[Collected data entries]
########################################
(** * MetamaskInpageProvider: a shallow embedding of the provider state engine

    The development follows [src/MetamaskInpageProvider.js].  JavaScript
    values are primitives or references into a heap of objects, arrays and
    functions, so that object identity ([===] on references), in-place
    mutation of a request payload and deep comparison of account arrays are
    all expressed the way the code has them.  Methods of the provider are
    computations in a small state/trace/exception monad: the state is the
    heap together with the provider's fields, the trace records what the
    provider does to its collaborators (events emitted, log lines, requests
    handed to the RPC engine, consumer callbacks invoked), and an exception
    is a JavaScript [throw]. *)

From Stdlib Require Import ZArith String List Bool Lia.
From stdpp Require Import base option list strings gmap fin_maps.

Local Open Scope string_scope.

(** ** JavaScript values *)

Definition loc := positive.

(** Numbers are represented by integers: every operation the provider
    applies to a number ([typeof], truthiness, [===]) treats all other
    finite numbers like a non-zero integer.  [NaN] has its own constructor
    because it is falsy and not equal to itself. *)
Inductive value : Type :=
| VUndefined
| VNull
| VBool (b : bool)
| VNum (n : Z)
| VNaN
| VStr (s : string)
| VRef (l : loc).

#[global] Instance value_eq_dec : EqDecision value.
Proof. solve_decision. Defined.

(** What a reference points to.  An array has its elements; every object
    (arrays and functions included) has its own named properties, may or
    may not take new ones ([Object.preventExtensions], [Object.seal],
    [Object.freeze]), and has the properties whose value cannot be
    assigned (all of them, for a frozen object). *)
Inductive kind : Type :=
| KObject
| KArray (elems : list value)
| KFunction.

Record cell : Type := MkCell {
  cell_kind : kind;
  cell_props : gmap string value;
  cell_extensible : bool;
  cell_readonly : gset string;
}.

(** An ordinary object, as a literal creates it: extensible, every property
    writable. *)
Abbreviation Cell k p := (MkCell k p true ∅).

(** [Object.freeze(c)] *)
Definition frozen (c : cell) : cell :=
  MkCell (cell_kind c) (cell_props c) false (dom (cell_props c)).

(** Whether the assignment [c.k = x] can be carried out: an own property
    must be writable, a missing one needs an extensible object. *)
Definition writable (c : cell) (k : string) : bool :=
  if bool_decide (is_Some (cell_props c !! k))
  then bool_decide (k ∉ cell_readonly c)
  else cell_extensible c.

Definition empty_object : cell := Cell KObject ∅.

(** A reference that is not allocated reads as an object without
    properties. *)
Definition cell_at (h : gmap loc cell) (l : loc) : cell :=
  default empty_object (h !! l).

(** [typeof v] *)
Definition typeof (h : gmap loc cell) (v : value) : string :=
  match v with
  | VUndefined => "undefined"
  | VNull => "object"
  | VBool _ => "boolean"
  | VNum _ | VNaN => "number"
  | VStr _ => "string"
  | VRef l => match cell_kind (cell_at h l) with
              | KFunction => "function"
              | _ => "object"
              end
  end.

(** [Array.isArray(v)] *)
Definition Array_isArray (h : gmap loc cell) (v : value) : bool :=
  match v with
  | VRef l => match cell_kind (cell_at h l) with
              | KArray _ => true
              | _ => false
              end
  | _ => false
  end.

(** ToBoolean: the falsy values are [undefined], [null], [false], [0],
    [NaN] and the empty string. *)
Definition truthy (v : value) : bool :=
  match v with
  | VUndefined | VNull | VNaN => false
  | VBool b => b
  | VNum n => negb (n =? 0)%Z
  | VStr s => negb (s =? "")%string
  | VRef _ => true
  end.

(** [a === b]: primitives by value, references by identity. *)
Definition strict_eq (a b : value) : bool :=
  match a, b with
  | VUndefined, VUndefined | VNull, VNull => true
  | VBool x, VBool y => Bool.eqb x y
  | VNum x, VNum y => (x =? y)%Z
  | VStr x, VStr y => (x =? y)%string
  | VRef x, VRef y => (x =? y)%positive
  | _, _ => false
  end.

Arguments strict_eq !a !b : simpl nomatch.

(** [a || b] *)
Definition js_or (a b : value) : value := if truthy a then a else b.

(** [s.startsWith(p)] *)
Definition startsWith (s p : string) : bool := String.prefix p s.

(** ** Errors, callbacks and observable actions *)

Inductive error : Type :=
| TypeError (msg : string)
| RangeError (msg : string)
| InvalidRequest (message : string) (data : value)   (* ethErrors.rpc.invalidRequest *)
| JsError (msg : string).                             (* new Error(msg) *)

(** The callbacks the provider hands to the RPC engine. *)
Inductive callback : Type :=
| CbValue (f : value)                          (* a callback supplied by the consumer *)
| CbNOOP                                       (* utils.NOOP *)
| CbRpcPromise (p : nat) (unwrapResult : bool)
    (* getRpcPromiseCallback(resolve, reject, unwrapResult) for promise p *)
| CbAccounts (payload : value) (isInternal : bool) (callback : callback).
                                               (* the closure built in _rpcRequest *)

Inductive action : Type :=
| AEmit (name : string) (args : list value)    (* this.emit(name, ...args) *)
| ALogError (msg : string) (args : list value) (* log.error *)
| ALogWarn (msg : string)                      (* log.warn *)
| AStreamDisconnectWarning (streamName : value) (err : value)
                                               (* utils.logStreamDisconnectWarning *)
| AHandle (payload : value) (cb : callback)    (* this._rpcEngine.handle(payload, cb) *)
| ACall (f : value) (args : list value)        (* callback(err, res), a consumer function *)
| ASettle (p : nat) (unwrapResult : bool) (err res : value)
                                               (* the promise callback runs *)
| AReject (p : nat) (e : error)                (* reject(error) *)
| ALogFailure (msg : string) (e : error)       (* log.error(msg, error) *)
| AWeb3DefaultAccount (v : value).             (* legacy web3: defaultAccount = v *)

#[global] Instance error_eq_dec : EqDecision error.
Proof. solve_decision. Defined.

#[global] Instance callback_eq_dec : EqDecision callback.
Proof. solve_decision. Defined.
(** * CampusNotes: the JSON-backed note store and the upload handler

    A shallow embedding of [api/store.js] (the record store: [loadNotes],
    [saveNotes], [getNotes], [addNote], [deleteNote], [findNote]) and of the
    part of [dev-server.js] that builds a note on upload.

    The store is a module-level array mirrored into one JSON file.  Every
    function of the store wraps its body in [try { ... } catch], so the
    embedding threads the module state and the file system through a small
    state-and-exception monad and writes each function with the same
    [try]/[catch] shape as the source. *)

From Stdlib Require Import ZArith Lia Ascii String.
From stdpp Require Import base tactics option list gmap strings pretty sorting.

Local Open Scope string_scope.
Local Open Scope Z_scope.
Local Open Scope list_scope.

(** ** JavaScript values

    The values a note's fields hold: primitives and [Date] objects.  A [Date]
    carries its time value in milliseconds since the epoch; [None] is the
    time value NaN ("Invalid Date").  Numbers are the integers (sizes and
    time values are the only numbers the store sees). *)

Inductive jsval : Type :=
  | VUndefined
  | VNull
  | VBool (b : bool)
  | VNum (n : Z)
  | VStr (s : string)
  | VDate (tv : option Z).

#[global] Instance jsval_eq_dec : EqDecision jsval.
Proof. solve_decision. Defined.

(** The values of a JSON text (leaves only: a note is a flat object). *)
Inductive json : Type :=
  | JNull
  | JBool (b : bool)
  | JNum (n : Z)
  | JStr (s : string).

#[global] Instance json_eq_dec : EqDecision json.
Proof. solve_decision. Defined.

(** A note is a plain object: a finite map from property names to values.
    Reading a property that is absent gives [undefined]. *)
Abbreviation note := (gmap string jsval).
Abbreviation jobject := (gmap string json).

Definition prop (o : note) (k : string) : jsval := default VUndefined (o !! k).

(** JavaScript truthiness, for [!x] and [x || y]. *)
Definition truthy (v : jsval) : bool :=
  match v with
  | VUndefined | VNull => false
  | VBool b => b
  | VNum n => negb (n =? 0)
  | VStr s => negb (bool_decide (s = ""))
  | VDate _ => true
  end.

(** ** The engine's date functions

    [Date.parse] is implementation-defined outside the ISO format, so the
    development is parametric in it and in [Date.prototype.toISOString]. *)

Class Engine := {
  Date_parse : string → option Z;
  Date_toISOString : Z → string
}.

(** TimeClip: time values beyond 8.64e15 ms are NaN. *)
Definition TimeClip (t : Z) : option Z :=
  if Z.abs t <=? 8640000000000000 then Some t else None.

Section Values.
Context `{Engine}.

(** The time value of [new Date(v)]. *)
Definition new_Date (v : jsval) : option Z :=
  match v with
  | VDate tv => tv ≫= TimeClip
  | VStr s => Date_parse s ≫= TimeClip
  | VNum n => TimeClip n
  | VBool b => Some (if b then 1 else 0)
  | VNull => Some 0
  | VUndefined => None
  end.

(** What [JSON.stringify] writes for a property value: [undefined] makes
    the property disappear, a [Date] is replaced by the result of its
    [toJSON] (the ISO string, or [null] for an invalid date). *)
Definition toJSON (v : jsval) : option json :=
  match v with
  | VUndefined => None
  | VNull => Some JNull
  | VBool b => Some (JBool b)
  | VNum n => Some (JNum n)
  | VStr s => Some (JStr s)
  | VDate tv =>
      match tv ≫= TimeClip with
      | Some t => Some (JStr (Date_toISOString t))
      | None => Some JNull
      end
  end.

End Values.

(** What [JSON.parse] builds for a JSON leaf. *)
Definition of_json (j : json) : jsval :=
  match j with
  | JNull => VNull
  | JBool b => VBool b
  | JNum n => VNum n
  | JStr s => VStr s
  end.

(** ** The backing file

    The text layer of JSON is not modelled: the content of the file is
    identified with what [JSON.parse] makes of it, either an array of flat
    objects or text that [JSON.parse] rejects with a [SyntaxError].  (Well
    formed JSON that is not an array of objects is outside the model.) *)

Inductive file_data : Type :=
  | JsonText (doc : list jobject)
  | Garbage (raw : string).

#[global] Instance file_data_eq_dec : EqDecision file_data.
Proof. solve_decision. Defined.

(** The file system as the store sees it: the one file [STORE_FILE], and
    whether reading and writing it works ([readFileSync] and [writeFileSync]
    throw otherwise: permissions, a full disk, ...). *)
Record Disk : Type := {
  file : option file_data;
  readable : bool;
  writable : bool
}.

(** The module state of [store.js] together with the disk. *)
Record World : Type := {
  notesStore : list note;
  disk : Disk
}.

Definition with_store (s : list note) (w : World) : World :=
  {| notesStore := s; disk := disk w |}.

Definition with_file (d : file_data) (w : World) : World :=
  {| notesStore := notesStore w;
     disk := {| file := Some d;
                readable := readable (disk w);
                writable := writable (disk w) |} |}.

(** ** Exceptions and the store monad *)

Inductive error : Type :=
  | IOError
  | SyntaxError
  | UploadError (message : string).

Inductive outcome (A : Type) : Type :=
  | Ret (a : A)
  | Throw (e : error).
Arguments Ret {A} a.
Arguments Throw {A} e.

(** A computation runs in a world and ends by returning or by throwing;
    what it did to the world before throwing stays done. *)
Definition M (A : Type) : Type := World → outcome A * World.

#[global] Instance M_ret : MRet M := λ A a w, (Ret a, w).

#[global] Instance M_bind : MBind M := λ A B k m w,
  match m w with
  | (Ret a, w') => k a w'
  | (Throw e, w') => (Throw e, w')
  end.

Definition throw {A} (e : error) : M A := λ w, (Throw e, w).

(** [try { m } catch (error) { h error }] *)
Definition try_catch {A} (m : M A) (h : error → M A) : M A := λ w,
  match m w with
  | (Ret a, w') => (Ret a, w')
  | (Throw e, w') => h e w'
  end.

Definition get_store : M (list note) := λ w, (Ret (notesStore w), w).
Definition set_store (s : list note) : M unit := λ w, (Ret (), with_store s w).

(** ** [fs] and [JSON] *)

Definition existsSync : M bool := λ w,
  (Ret (bool_decide (is_Some (file (disk w)))), w).

Definition readFileSync : M file_data := λ w,
  match file (disk w) with
  | Some d => if readable (disk w) then (Ret d, w) else (Throw IOError, w)
  | None => (Throw IOError, w)
  end.

Definition writeFileSync (d : file_data) : M unit := λ w,
  if writable (disk w) then (Ret (), with_file d w) else (Throw IOError, w).

(** [JSON.parse]: the array it builds, or [None] where it throws. *)
Definition parse_json (d : file_data) : option (list note) :=
  match d with
  | JsonText doc => Some (fmap (M := gmap string) of_json <$> doc)
  | Garbage _ => None
  end.

Definition JSON_parse (d : file_data) : M (list note) :=
  match parse_json d with
  | Some parsed => mret parsed
  | None => throw SyntaxError
  end.

(** ** [Array.prototype.sort]

    The comparator returns a number; [None] is NaN, which [sort] treats as
    [+0].  [sort] is stable: of two elements the comparator does not
    separate, the one that came first stays first.  It is modelled by the
    stable insertion sort; for a consistent comparator every conforming
    engine returns this same array.  A comparator that yields NaN for some
    pairs is not consistent: the order is then left to the engine, whose
    result can differ from the one computed here (both are permutations of
    the array, and both leave alone an array whose neighbours are in
    order).  What is proved about the order of the result is therefore
    stated for comparators that never yield NaN on the array. *)

Section Sort.
Context {A : Type} (cmp : A → A → option Z).

Definition sort_before (a b : A) : bool :=
  match cmp a b with
  | Some v => v <=? 0
  | None => true
  end.

Fixpoint sort_insert (x : A) (l : list A) : list A :=
  match l with
  | [] => [x]
  | y :: l' => if sort_before x y then x :: l else y :: sort_insert x l'
  end.

Definition Array_sort (l : list A) : list A := foldr sort_insert [] l.

End Sort.

(** What the exported functions hand back: a note, [null] or [undefined]. *)
Inductive ref : Type :=
  | RNote (n : note)
  | RNull
  | RUndefined.

(** [Array.prototype.find]: the first element that satisfies the predicate,
    or [undefined]. *)
Definition Array_find {A} (P : A → Prop) `{∀ x, Decision (P x)}
    (l : list A) : option A :=
  snd <$> list_find P l.

Definition ref_of (o : option note) : ref :=
  match o with
  | Some n => RNote n
  | None => RUndefined
  end.

(** [note => note.id === id], for a string [id]. *)
Definition has_id (id : string) (n : note) : Prop := prop n "id" = VStr id.

#[global] Instance has_id_dec id n : Decision (has_id id n).
Proof. unfold has_id. apply _. Defined.

(** ** store.js *)

Section Store.
Context `{Engine}.

(** [JSON.stringify(notesStore, null, 2)] *)
Definition JSON_stringify (s : list note) : file_data :=
  JsonText (omap (M := gmap string) toJSON <$> s).

(** [function saveNotes()].  The [catch] only logs. *)
Definition saveNotes : M unit :=
  try_catch
    (s ← get_store;
     writeFileSync (JSON_stringify s))
    (λ _, mret ()).

(** [function loadNotes()] *)
Definition loadNotes : M unit :=
  try_catch
    (ex ← existsSync;
     if ex : bool then
       data ← readFileSync;
       parsed ← JSON_parse data;
       set_store parsed
     else
       set_store [];;
       saveNotes)
    (λ _, set_store []).

(** [(a, b) => new Date(b.createdAt) - new Date(a.createdAt)].  The
    difference of two time values is computed in floating point, which may
    round it but never changes its sign; [sort] only uses the sign. *)
Definition by_createdAt (a b : note) : option Z :=
  tb ← new_Date (prop b "createdAt");
  ta ← new_Date (prop a "createdAt");
  Some (tb - ta).

(** [export function getNotes()].  [sort] sorts the array in place and
    returns that same array. *)
Definition getNotes : M (list note) :=
  try_catch
    (s ← get_store;
     let sorted := Array_sort by_createdAt s in
     set_store sorted;;
     mret sorted)
    (λ _, mret []).

(** [export function addNote(note)] *)
Definition addNote (n : note) : M ref :=
  try_catch
    (s ← get_store;
     set_store (s ++ [n]);;
     saveNotes;;
     mret (RNote n))
    (λ _, mret RNull).

(** [export function deleteNote(id)].  [list_find] gives the index that
    [findIndex] returns together with the element at that index;
    [delete noteIndex s] is [splice(noteIndex, 1)]. *)
Definition deleteNote (id : string) : M ref :=
  try_catch
    (s ← get_store;
     match list_find (has_id id) s with
     | None => mret RNull
     | Some (noteIndex, n) =>
         set_store (delete noteIndex s);;
         saveNotes;;
         mret (RNote n)
     end)
    (λ _, mret RNull).

(** [export function findNote(id)] *)
Definition findNote (id : string) : M ref :=
  try_catch
    (s ← get_store;
     mret (ref_of (Array_find (has_id id) s)))
    (λ _, mret RNull).

(** Module initialisation: [let notesStore = []; ... loadNotes();] *)
Definition init (d : Disk) : World :=
  (loadNotes {| notesStore := []; disk := d |}).2.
########################################
## TASK ITEM
Set down exactly the lines that begin the records and continue through the line bearing "values are primitives"; include both ends.

## THE COMPLETED TASK
(** * MetamaskInpageProvider: a shallow embedding of the provider state engine

    The development follows [src/MetamaskInpageProvider.js].  JavaScript
    values are primitives or references into a heap of objects, arrays and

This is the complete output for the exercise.